(Beginning of Source material)

Inductive step : state -> option state -> Prop :=
  | step_event s t e : threads s !! t = None -> step s (Some (go t s (Enter e)))
  | step_read s i rest : output s = i :: rest ->
      step s (Some (mkState (closed s) rest (output_closed s) (taken s ++ [i]) (stopped s) (threads s) (recovered s)))
  (* emitQRs *)
  | step_out_of_codes s t : threads s !! t = Some (Top []) ->
      step s (Some (if closed s then done t s else go t (set_closed s) SendTimeout))
  | step_top s t c rest : threads s !! t = Some (Top (c :: rest)) ->
      step s (Some (if closed s then done t s else go t s (Emit c rest (code_timeout (c :: rest)))))
  | step_emit s t c rest n : threads s !! t = Some (Emit c rest n) -> output_closed s = false -> (length (output s) < capacity)%nat ->
      step s (Some (go t (push s (CodeItem c n)) (Wait rest)))
  | step_emit_full s t c rest n : threads s !! t = Some (Emit c rest n) -> output_closed s = false -> (capacity <= length (output s))%nat ->
      step s (Some (if closed s then done t s else go t (set_closed s) (CloseOut None)))
  | step_emit_panic s t c rest n : threads s !! t = Some (Emit c rest n) -> output_closed s = true -> step s None
  | step_wait s t rest w : threads s !! t = Some (Wait rest) -> (w = Stop -> stopped s = true) ->
      step s (Some (match w with
                    | Timer => go t s (Top rest)
                    | Stop | ExpectedDisconnect => done t s
                    | ContextDone => if closed s then go t s (Top rest) else go t (set_closed s) (CloseOut (Some rest))
                    end))
  | step_timeout s t : threads s !! t = Some SendTimeout -> output_closed s = false -> (length (output s) < capacity)%nat ->
      step s (Some (go t (push s QRChannelTimeout) (CloseOut None)))
  | step_timeout_panic s t : threads s !! t = Some SendTimeout -> output_closed s = true -> step s None
  | step_close s t k : threads s !! t = Some (CloseOut k) -> output_closed s = false ->
      step s (Some (match k with Some rest => go t (close_output s) (Top rest) | None => done t (close_output s) end))
  | step_close_panic s t k : threads s !! t = Some (CloseOut k) -> output_closed s = true -> step s None
  (* handleEvent *)
  | step_enter s t e : threads s !! t = Some (Enter e) ->
      step s (Some (if closed s then done t s
                    else match plan_of e with
                         | Drop => done t s
                         | Emitter codes => go t s (Top codes)
                         | Note i => go t s (SendNote i)
                         | Final i => go t s (StopQRs i)
                         end))
  | step_note s t i : threads s !! t = Some (SendNote i) -> output_closed s = false -> (length (output s) < capacity)%nat ->
      step s (Some (done t (push s i)))
  | step_note_panic s t i : threads s !! t = Some (SendNote i) -> output_closed s = true -> step s (Some (recover t s))
  | step_stop s t i : threads s !! t = Some (StopQRs i) ->
      step s (Some (if stopped s then recover t s else go t (stop s) (Swap i)))
  | step_swap s t i : threads s !! t = Some (Swap i) ->
      step s (Some (if closed s then done t s else go t (set_closed s) (SendFinal i)))
  | step_final s t i : threads s !! t = Some (SendFinal i) -> output_closed s = false -> (length (output s) < capacity)%nat ->
      step s (Some (go t (push s i) (CloseOut None)))
  | step_final_panic s t i : threads s !! t = Some (SendFinal i) -> output_closed s = true -> step s (Some (recover t s)).

Inductive reachable : state -> Prop :=
  | reach_init : reachable init
  | reach_step s s' : reachable s -> step s (Some s') -> reachable s'.

(** ** Closed once *)

(** The thread that won the flag and has not closed the channel yet. *)
Definition closing (p : pc) : bool := match p with SendTimeout | CloseOut _ | SendFinal _ => true | _ => false end.

Record inv (s : state) : Prop := {
  inv_open : closed s = false -> output_closed s = false /\ forall t p, threads s !! t = Some p -> closing p = false;
  inv_closed : output_closed s = true -> forall t p, threads s !! t = Some p -> closing p = false;
  inv_one t t' p p' : threads s !! t = Some p -> threads s !! t' = Some p' -> closing p = true -> closing p' = true -> t = t'
}.

(** A thread moves and neither wins the flag nor closes the channel. *)
Lemma inv_move s s' t p : threads s' = <[t := p]> (threads s) -> inv s -> closing p = false ->
  closed s' = closed s -> output_closed s' = output_closed s -> inv s'.
Proof.
  intros Ht [H1 H2 H3] Hp Hc Ho.
  assert (forall t' p', threads s' !! t' = Some p' -> closing p' = true -> threads s !! t' = Some p') as Hold.
  { intros t' p' H Hcl. rewrite Ht in H. apply lookup_insert_Some in H as [[_ <-]|[_ H]]; [congruence|done]. }
  split; rewrite ?Hc, ?Ho.
  - intros E. destruct (H1 E) as [? H]. split; [easy|]. intros t' p' Hp'. destruct (closing p') eqn:Ecl; [|easy].
    rewrite <- Ecl. eauto.
  - intros E t' p' Hp'. destruct (closing p') eqn:Ecl; [|easy]. rewrite <- Ecl. eauto.
  - intros t1 t2 p1 p2 E1 E2 C1 C2. eauto.
Qed.

Lemma inv_done s s' t : threads s' = delete t (threads s) -> inv s ->
  closed s' = closed s -> output_closed s' = output_closed s -> inv s'.
Proof.
  intros Ht [H1 H2 H3] Hc Ho.
  assert (forall t' p', threads s' !! t' = Some p' -> threads s !! t' = Some p') as Hold.
  { intros t' p' H. rewrite Ht in H. by apply lookup_delete_Some in H as [_ H]. }
  split; rewrite ?Hc, ?Ho.
  - intros E. destruct (H1 E) as [? H]. split; [easy|]. eauto.
  - eauto.
  - intros t1 t2 p1 p2 E1 E2 C1 C2. eauto.
Qed.

(** A thread wins the flag, or the winner goes on. *)
Lemma inv_win s s' t p : threads s' = <[t := p]> (threads s) -> inv s -> output_closed s' = false -> closed s' = true ->
  (closed s = false \/ exists q, threads s !! t = Some q /\ closing q = true) -> inv s'.
Proof.
  intros Ht [H1 H2 H3] Ho Hc Hwin.
  assert (forall t' p', threads s' !! t' = Some p' -> closing p' = true -> t' = t) as Honly.
  { intros t' p' H Hcl. rewrite Ht in H. apply lookup_insert_Some in H as [[<- _]|[Hne H]]; [easy|].
    destruct Hwin as [E|(q & Hq & Eq)]; [|by eapply H3]. destruct (H1 E) as [_ Hn]. specialize (Hn _ _ H). congruence. }
  split; [congruence|congruence|]. intros t1 t2 p1 p2 E1 E2 C1 C2.
  rewrite (Honly _ _ E1 C1), (Honly _ _ E2 C2). easy.
Qed.

(** The winner closes the channel. *)
Lemma inv_close s s' t p : inv s -> closed s' = true -> threads s !! t = Some p -> closing p = true ->
  (threads s' = delete t (threads s) \/ exists q, closing q = false /\ threads s' = <[t := q]> (threads s)) -> inv s'.
Proof.
  intros [H1 H2 H3] Hc Hp Hcl Ht.
  assert (forall t' p', threads s' !! t' = Some p' -> closing p' = false) as Hnone.
  { intros t' p' H. destruct (closing p') eqn:E; [|easy]. exfalso. destruct Ht as [Ht|(q & Hq & Ht)]; rewrite Ht in H.
    - apply lookup_delete_Some in H as [Hne H]. by apply Hne, (H3 _ _ _ _ Hp H).
    - apply lookup_insert_Some in H as [[_ <-]|[Hne H]]; [congruence|]. by apply Hne, (H3 _ _ _ _ Hp H). }
  split; [congruence|eauto|]. intros t1 t2 p1 p2 E1 E2 C1. specialize (Hnone _ _ E1). congruence.
Qed.

(** The winner has the flag. *)
Lemma closing_closed s t p : inv s -> threads s !! t = Some p -> closing p = true -> closed s = true /\ output_closed s = false.
Proof.
  intros [H1 H2 _] Hp Hcl. split.
  - destruct (closed s) eqn:E; [easy|]. destruct (H1 eq_refl) as [_ H]. specialize (H _ _ Hp). congruence.
  - destruct (output_closed s) eqn:E; [|easy]. specialize (H2 eq_refl _ _ Hp). congruence.
Qed.

Lemma inv_step s s' : inv s -> step s (Some s') -> inv s'.
Proof.
  intros Hi Hs. remember (Some s') as o eqn:Eo. destruct Hs as
    [s t e Hn|s i rest Ho|s t Hp|s t c rest Hp|s t c rest n Hp Ho Hl|s t c rest n Hp Ho Hl|s t c rest n Hp Ho|s t rest w Hp Hw
    |s t Hp Ho Hl|s t Hp Ho|s t k Hp Ho|s t k Hp Ho|s t e Hp|s t i Hp Ho Hl|s t i Hp Ho|s t i Hp|s t i Hp|s t i Hp Ho Hl|s t i Hp Ho];
    try discriminate Eo; injection Eo as <-.
  - by eapply (inv_move s _ t).
  - destruct Hi as [H1 H2 H3]. by split.
  - destruct (closed s) eqn:E; [by eapply (inv_done s _ t)|]. eapply (inv_win s _ t); [reflexivity|exact Hi|exact (proj1 (inv_open s Hi E))|reflexivity|left; exact E].
  - destruct (closed s) eqn:E; [by eapply (inv_done s _ t)|by eapply (inv_move s _ t)].
  - by eapply (inv_move s _ t).
  - destruct (closed s) eqn:E; [by eapply (inv_done s _ t)|]. eapply (inv_win s _ t); [reflexivity|exact Hi|exact (proj1 (inv_open s Hi E))|reflexivity|left; exact E].
  - destruct w; [by eapply (inv_move s _ t)|by eapply (inv_done s _ t)|by eapply (inv_done s _ t)|].
    destruct (closed s) eqn:E; [by eapply (inv_move s _ t)|]. eapply (inv_win s _ t); [reflexivity|exact Hi|exact (proj1 (inv_open s Hi E))|reflexivity|left; exact E].
  - destruct (closing_closed s t SendTimeout Hi Hp eq_refl) as [Hc _]. eapply (inv_win s _ t); [reflexivity|exact Hi|exact Ho|exact Hc|right; by exists SendTimeout].
  - destruct (closing_closed s t (CloseOut k) Hi Hp eq_refl) as [Hc _]. destruct k as [rest|].
    + eapply (inv_close s _ t); [exact Hi|exact Hc|exact Hp|reflexivity|right; by exists (Top rest)].
    + eapply (inv_close s _ t); [exact Hi|exact Hc|exact Hp|reflexivity|by left].
  - destruct (closed s) eqn:E; [by eapply (inv_done s _ t)|].
    destruct (plan_of e); [by eapply (inv_done s _ t)|by eapply (inv_move s _ t)..].
  - by eapply (inv_done s _ t).
  - by eapply (inv_done s _ t).
  - destruct (stopped s); [by eapply (inv_done s _ t)|by eapply (inv_move s _ t)].
  - destruct (closed s) eqn:E; [by eapply (inv_done s _ t)|]. eapply (inv_win s _ t); [reflexivity|exact Hi|exact (proj1 (inv_open s Hi E))|reflexivity|left; exact E].
  - destruct (closing_closed s t (SendFinal i) Hi Hp eq_refl) as [Hc _]. eapply (inv_win s _ t); [reflexivity|exact Hi|exact Ho|exact Hc|right; by exists (SendFinal i)].
  - by eapply (inv_done s _ t).
Qed.

Lemma qr_inv_reachable s : reachable s -> inv s.
Proof.
  induction 1 as [|s s' _ IH Hs]; [|by eapply inv_step]. split; cbn.
  - intros _. split; [easy|]. intros t p. by rewrite lookup_empty.
  - easy.
  - intros t t' p p'. by rewrite lookup_empty.
Qed.

(** In every interleaving the output channel is closed at most once, its
    winner's last item is sent before that, and the process ends in one way
    only: a code sent by the emitter after a handler has closed the channel. *)
Theorem qr_crash_is_race s : reachable s ->
  (forall t k, threads s !! t = Some (CloseOut k) -> output_closed s = false) /\
  (forall t i, threads s !! t = Some (SendFinal i) -> output_closed s = false) /\
  (step s None -> exists t c rest n, threads s !! t = Some (Emit c rest n) /\ output_closed s = true).
Proof.
  intros Hr. pose proof (qr_inv_reachable s Hr) as Hi. split; [|split].
  - intros t k H. by apply (closing_closed s t _ Hi H).
  - intros t i H. by apply (closing_closed s t _ Hi H).
  - intros Hs. remember None as o eqn:Eo. destruct Hs as [| | | | | |s t c rest n Hp Ho| | |s t Hp Ho| |s t k Hp Ho| | | | | | |];
      try discriminate Eo.
    + by exists t, c, rest, n.
    + destruct (closing_closed s t _ Hi Hp eq_refl). congruence.
    + destruct (closing_closed s t _ Hi Hp eq_refl). congruence.
Qed.

(** ** The emitter and a pairing event at once *)

(** The emitter has looked at the flag and is about to send its code. *)
Definition about_to_emit (code : string) : state :=
  mkState false [] false [] false {[0%nat := Emit code [] 20]} 0.

Lemma about_to_emit_reachable code : reachable (about_to_emit code).
Proof.
  pose proof reach_init as H. eapply reach_step in H; [|apply (step_event _ 0 (EvQR [code])); reflexivity].
  eapply reach_step in H; [|apply (step_enter _ 0 (EvQR [code])); reflexivity].
  eapply reach_step in H; [|apply (step_top _ 0 code []); reflexivity]. exact H.
Qed.

(** A pairing event runs up to its last item, or to the end, in between. *)
Definition status_sent (code : string) : state :=
  mkState true [QRChannelSuccess] false [] true {[0%nat := Emit code [] 20; 1%nat := CloseOut None]} 0.

Definition channel_closed (code : string) : state :=
  mkState true [QRChannelSuccess] true [] true {[0%nat := Emit code [] 20]} 0.

Lemma status_sent_reachable code : reachable (status_sent code).
Proof.
  pose proof (about_to_emit_reachable code) as H.
  eapply reach_step in H; [|apply (step_event _ 1 EvPairSuccess); reflexivity].
  eapply reach_step in H; [|apply (step_enter _ 1 EvPairSuccess); reflexivity].
  eapply reach_step in H; [|apply (step_stop _ 1 QRChannelSuccess); reflexivity].
  eapply reach_step in H; [|apply (step_swap _ 1 QRChannelSuccess); reflexivity].
  eapply reach_step in H; [|apply (step_final _ 1 QRChannelSuccess); [reflexivity|reflexivity|cbn; unfold capacity; lia]].
  exact H.
Qed.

(End of Source material)

__What is being asked__:
Starting with the first line of the records, repeat every line up to and including the one containing "step s (Some (go t (push s QRChannelTimeout)", and nothing else.

__Solution for this task__:
Inductive step : state -> option state -> Prop :=
  | step_event s t e : threads s !! t = None -> step s (Some (go t s (Enter e)))
  | step_read s i rest : output s = i :: rest ->
      step s (Some (mkState (closed s) rest (output_closed s) (taken s ++ [i]) (stopped s) (threads s) (recovered s)))
  (* emitQRs *)
  | step_out_of_codes s t : threads s !! t = Some (Top []) ->
      step s (Some (if closed s then done t s else go t (set_closed s) SendTimeout))
  | step_top s t c rest : threads s !! t = Some (Top (c :: rest)) ->
      step s (Some (if closed s then done t s else go t s (Emit c rest (code_timeout (c :: rest)))))
  | step_emit s t c rest n : threads s !! t = Some (Emit c rest n) -> output_closed s = false -> (length (output s) < capacity)%nat ->
      step s (Some (go t (push s (CodeItem c n)) (Wait rest)))
  | step_emit_full s t c rest n : threads s !! t = Some (Emit c rest n) -> output_closed s = false -> (capacity <= length (output s))%nat ->
      step s (Some (if closed s then done t s else go t (set_closed s) (CloseOut None)))
  | step_emit_panic s t c rest n : threads s !! t = Some (Emit c rest n) -> output_closed s = true -> step s None
  | step_wait s t rest w : threads s !! t = Some (Wait rest) -> (w = Stop -> stopped s = true) ->
      step s (Some (match w with
                    | Timer => go t s (Top rest)
                    | Stop | ExpectedDisconnect => done t s
                    | ContextDone => if closed s then go t s (Top rest) else go t (set_closed s) (CloseOut (Some rest))
                    end))
  | step_timeout s t : threads s !! t = Some SendTimeout -> output_closed s = false -> (length (output s) < capacity)%nat ->
      step s (Some (go t (push s QRChannelTimeout) (CloseOut None)))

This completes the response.